→ **Task description**
Every line from the beginning of the data through the line containing "n = length (ids_with_action remove" should be reproduced exactly, and no further lines should be output.

[Collected data entries]
⁂

(** X4: [calculate_retrieval_steps] is 0 for an unplaced target and for a
    target whose container is not in the container dictionary; otherwise it
    is the number of [remove] steps of the plan, which has twice that many
    steps plus one. *)
Theorem calculate_retrieval_steps_counts_removals
    (target_item : Item.t) (placed_items : odict Item.t)
    (containers : gmap string Container.t) :
  (Item.not_placed target_item = true ->
   RetrievalEngine.calculate_retrieval_steps target_item placed_items containers = 0%nat) /\
  (forall cid, Item.containerId target_item = Some cid -> containers !! cid = None ->
   RetrievalEngine.calculate_retrieval_steps target_item placed_items containers = 0%nat) /\
  (forall cid, Item.not_placed target_item = false ->
   Item.containerId target_item = Some cid -> is_Some (containers !! cid) ->
   let n := RetrievalEngine.calculate_retrieval_steps target_item placed_items containers in
   n = length (ids_with_action remove
                 (RetrievalEngine.get_retrieval_steps target_item placed_items)) /\
   length (RetrievalEngine.get_retrieval_steps target_item placed_items) = (2 * n + 1)%nat).
Proof.
  unfold RetrievalEngine.calculate_retrieval_steps. split; [|split].
  - intros ->. reflexivity.
  - intros cid -> ->. destruct (Item.not_placed target_item); reflexivity.
  - intros cid Hplaced -> [c ->]. rewrite Hplaced. cbv zeta.
    unfold RetrievalEngine.get_retrieval_steps. rewrite Hplaced. split.
    + rewrite ids_with_action_number_steps, !List.filter_app.
      rewrite filter_pair_same, filter_pair_other by reflexivity.
      simpl. rewrite app_nil_r, !length_map. reflexivity.
    + rewrite length_number_steps, !length_app, !length_map, length_reverse.
      simpl. lia.
Qed.

(** X5: every [remove] step of a plan names a positioned item of the
    dictionary that sits in the target's container and is not the target. *)
Theorem remove_steps_name_other_items_of_the_container
    (target_item : Item.t) (placed_items : odict Item.t) :
  Forall (fun s =>
            step_action s = remove ->
            step_itemId s <> Item.itemId target_item /\
            exists item,
              item ∈ odict_values placed_items /\
              Item.itemId item = step_itemId s /\
              Item.containerId item = Item.containerId target_item /\
              is_Some (Item.position item))
         (RetrievalEngine.get_retrieval_steps target_item placed_items).
Proof.
  apply Forall_forall. intros s Hs Hact.
  destruct (Item.not_placed target_item) eqn:Hplaced.
  { unfold RetrievalEngine.get_retrieval_steps in Hs. rewrite Hplaced in Hs.
    apply elem_of_nil in Hs. contradiction. }
  destruct (Item.position target_item) as [target_pos|] eqn:Hpos.
  - destruct (proj1 (remove_step_iff_is_blocking target_item target_pos placed_items
                       (step_itemId s) Hplaced Hpos)) as (item & Hin & Hb & Hid).
    { exists s. auto. }
    apply is_blocking_spec in Hb as (Hc & Hne & pos & Hp & _).
    split; [congruence|]. exists item. rewrite Hp. eauto.
  - apply not_placed_false_iff in Hplaced as [_ [p Hp]]. congruence.
Qed.

(** ** Retrieving until the uses are spent *)






(** ** Undocking again *)

(** X8: undocking a container that is not in the container dictionary
    reports failure with a count of 0 and changes nothing; this is what
    every second undocking of the same container does. *)
Theorem undocking_unknown_container_changes_nothing
    (undocking_container_id : string) (placed_items : odict Item.t)
    (containers : gmap string Container.t) :
  (containers !! undocking_container_id = None ->
   WasteEngine.execute_undocking undocking_container_id placed_items containers =
     mk_undocking false 0 placed_items containers) /\
  (let r := WasteEngine.execute_undocking undocking_container_id placed_items containers in
   WasteEngine.execute_undocking undocking_container_id (items_after r) (containers_after r) =
     mk_undocking false 0 (items_after r) (containers_after r)).
Proof.
  assert (Habsent : forall items (cs : gmap string Container.t),
            cs !! undocking_container_id = None ->
            WasteEngine.execute_undocking undocking_container_id items cs =
              mk_undocking false 0 items cs).
  { intros items cs H. unfold WasteEngine.execute_undocking. rewrite H. reflexivity. }
  split; [apply Habsent|]. cbv zeta. apply Habsent.
  unfold WasteEngine.execute_undocking.
  destruct (containers !! undocking_container_id) eqn:Hc; simpl.
  - apply lookup_delete_eq.
  - exact Hc.
Qed.

(** ** Outcomes and numbering of the return plan *)


Lemma odict_elem_is_Some {V} (k : string) (v : V) (d : odict V) :
  (k, v) ∈ d -> is_Some (odict_get k d).
Proof.
  induction d as [|[k' v'] d IH]; intros Hin; simpl.
  - apply elem_of_nil in Hin. contradiction.
  - destruct (String.eqb k k') eqn:E; [eauto|].
    apply elem_of_cons in Hin as [[= -> ->]|Hin]; [|apply IH, Hin].
    rewrite String.eqb_refl in E. discriminate.
Qed.

Lemma odict_value_has_key {V} (v : V) (d : odict V) :
  v ∈ odict_values d -> exists k, (k, v) ∈ d.
Proof.
  intros Hv. apply list_elem_of_In, in_map_iff in Hv as ([k v'] & Hs & Hin).
  simpl in Hs. subst v'. exists k. apply list_elem_of_In, Hin.
Qed.

(** In a dictionary keyed by item id, an item of the dictionary is what its
    id looks up. *)
Lemma keyed_by_id_get (d : odict Item.t) (it : Item.t) :
  keyed_by_id d -> it ∈ odict_values d -> odict_get (Item.itemId it) d = Some it.
Proof.
  intros [Hnd Hkey] Hv. apply odict_value_has_key in Hv as [k Hin].
  rewrite <- (Hkey k it Hin). apply odict_elem_get; assumption.
Qed.

Lemma waste_comes_from_item parser d now info :
  info ∈ WasteEngine.identify_waste_items parser d now ->
  exists item, item ∈ odict_values d /\ WasteEngine.waste_entry parser now item = Some info.
Proof. unfold WasteEngine.identify_waste_items. apply list_elem_of_omap. Qed.

Lemma prioritize_keyed parser d containers now info :
  keyed_by_id d ->
  info ∈ WasteEngine.identify_waste_items parser d now ->
  exists item,
    item ∈ odict_values d /\
    WasteEngine.waste_entry parser now item = Some info /\
    WasteEngine.prioritize d containers info =
      Ok (mk_waste_data item info
            (RetrievalEngine.calculate_retrieval_steps item d containers)
            (inject_Z (Z.of_nat (RetrievalEngine.calculate_retrieval_steps item d containers)) -
             inject_Z (Item.priority item) * (1 # 10))%Q).
Proof.
  intros Hkeyed Hinfo. apply waste_comes_from_item in Hinfo as (item & Hin & Hentry).
  exists item. split; [exact Hin|]. split; [exact Hentry|].
  unfold WasteEngine.prioritize, WasteEngine.getitem.
  apply waste_entry_spec in Hentry as Hspec. destruct Hspec as (_ & _ & ->). simpl.
  rewrite (keyed_by_id_get d item Hkeyed Hin). reflexivity.
Qed.
(** * DevMate-AI backend ([src/backend/server.js]): request orchestration

    A shallow embedding of the Express handlers of [server.js] and of the
    helpers they use ([isLikelyBase64], [safeDecode], [DEFAULT_LANGUAGE_IDS]),
    together with the part of the JavaScript and Node.js runtime those lines
    rely on: string primitives ([trim], [includes], regular-expression tests),
    the [Buffer] codecs for base64 and UTF-8, and property lookup on an
    object literal. Of the editor page ([src/frontend/js/monaco-loader.js])
    the one pure function is embedded, [formatExplanation]; the rest of
    the page acts on a document that is not part of the sources.

    Conventions of the model:
    - a string is its list of UTF-16 code units, a buffer its list of octets;
    - a JSON field that is absent or [null] is [None];
    - a handler is a function of the upstream services' behaviour ([Env])
      and of the [World] it starts in (wall clock, log of outbound
      requests), to its response and the world it leaves;
    - an awaited request either answers or fails; a failure that the source
      does not catch locally ends in the handler's [catch] block;
    - the clock never runs backwards and a timer never fires early. *)

From Stdlib Require Import List NArith ZArith Bool String Ascii Lia.
Import ListNotations.

Local Open Scope N_scope.

(** [lia] reads [/] and [mod] by a constant through their Euclidean
    equations. *)
Ltac Zify.zify_post_hook ::= Z.to_euclidean_division_equations.

(* ================================================================== *)
(** ** JavaScript strings *)
(* ================================================================== *)

Module JS.

(** A JavaScript string is a sequence of UTF-16 code units. *)
Definition str := list N.

(** An ASCII literal of the source text. *)
Definition lit (s : string) : str := map N_of_ascii (list_ascii_of_string s).

(** [Boolean(s)] for a string: only the empty string is falsy. *)
Definition truthy (s : str) : bool :=
  match s with [] => false | _ :: _ => true end.

(** ECMAScript [WhiteSpace] and [LineTerminator] code points, the set that
    [String.prototype.trim] strips. *)
Definition isWhiteSpace (c : N) : bool :=
  ((0x09 <=? c) && (c <=? 0x0D))       (* TAB, LF, VT, FF, CR *)
  || (c =? 0x20) || (c =? 0xA0) || (c =? 0x1680)
  || ((0x2000 <=? c) && (c <=? 0x200A))
  || (c =? 0x2028) || (c =? 0x2029) || (c =? 0x202F)
  || (c =? 0x205F) || (c =? 0x3000) || (c =? 0xFEFF).

Fixpoint dropWhile (p : N -> bool) (s : str) : str :=
  match s with
  | [] => []
  | c :: s' => if p c then dropWhile p s' else s
  end.

Definition dropWhileEnd (p : N -> bool) (s : str) : str :=
  rev (dropWhile p (rev s)).

(** [s.trim()] *)
Definition trim (s : str) : str :=
  dropWhileEnd isWhiteSpace (dropWhile isWhiteSpace s).

Fixpoint startsWith (p s : str) : bool :=
  match p, s with
  | [], _ => true
  | _ :: _, [] => false
  | a :: p', b :: s' => (a =? b) && startsWith p' s'
  end.

(** [s.includes(p)]: [p] occurs in [s] as a contiguous run of code units. *)
Fixpoint includes (s p : str) : bool :=
  startsWith p s ||
  match s with
  | [] => false
  | _ :: s' => includes s' p
  end.

Definition isUpper (c : N) : bool := (65 <=? c) && (c <=? 90).
Definition isLower (c : N) : bool := (97 <=? c) && (c <=? 122).
Definition isDigit (c : N) : bool := (48 <=? c) && (c <=? 57).

(** The character class [[A-Za-z0-9+/=\r\n]] of line 49. *)
Definition inBase64Class (c : N) : bool :=
  isUpper c || isLower c || isDigit c
  || (c =? 43) || (c =? 47) || (c =? 61) || (c =? 13) || (c =? 10).

(** [/^[A-Za-z0-9+/=\r\n]+$/.test(s)]: one or more characters, all of the
    class (no [m] flag, so the anchors are the ends of the string). *)
Definition testBase64Chars (s : str) : bool :=
  truthy s && forallb inBase64Class s.

(** [s.replace(/=+$/, '')]: the trailing run of ['='] is removed. *)
Definition stripPadding (s : str) : str :=
  dropWhileEnd (fun c => c =? 61) s.

Definition isHighSurrogate (c : N) : bool := (0xD800 <=? c) && (c <=? 0xDBFF).
Definition isLowSurrogate (c : N) : bool := (0xDC00 <=? c) && (c <=? 0xDFFF).

(** A well-formed string: 16-bit code units, surrogates only in pairs. *)
Fixpoint wellFormed (s : str) : bool :=
  match s with
  | [] => true
  | c :: rest =>
      if isHighSurrogate c then
        match rest with
        | d :: rest' => isLowSurrogate d && wellFormed rest'
        | [] => false
        end
      else negb (isLowSurrogate c) && (c <? 0x10000) && wellFormed rest
  end.

End JS.

(* ================================================================== *)
(** ** Node.js [Buffer]: the base64 and UTF-8 codecs *)
(* ================================================================== *)

Module Buffer.

(** A buffer is a sequence of octets. *)
Definition bytes := list N.

(** Every element is an octet. *)
Definition octets (b : bytes) : Prop := Forall (fun x => x < 256) b.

⁂

→ **Task result**
(** X4: [calculate_retrieval_steps] is 0 for an unplaced target and for a
    target whose container is not in the container dictionary; otherwise it
    is the number of [remove] steps of the plan, which has twice that many
    steps plus one. *)
Theorem calculate_retrieval_steps_counts_removals
    (target_item : Item.t) (placed_items : odict Item.t)
    (containers : gmap string Container.t) :
  (Item.not_placed target_item = true ->
   RetrievalEngine.calculate_retrieval_steps target_item placed_items containers = 0%nat) /\
  (forall cid, Item.containerId target_item = Some cid -> containers !! cid = None ->
   RetrievalEngine.calculate_retrieval_steps target_item placed_items containers = 0%nat) /\
  (forall cid, Item.not_placed target_item = false ->
   Item.containerId target_item = Some cid -> is_Some (containers !! cid) ->
   let n := RetrievalEngine.calculate_retrieval_steps target_item placed_items containers in
   n = length (ids_with_action remove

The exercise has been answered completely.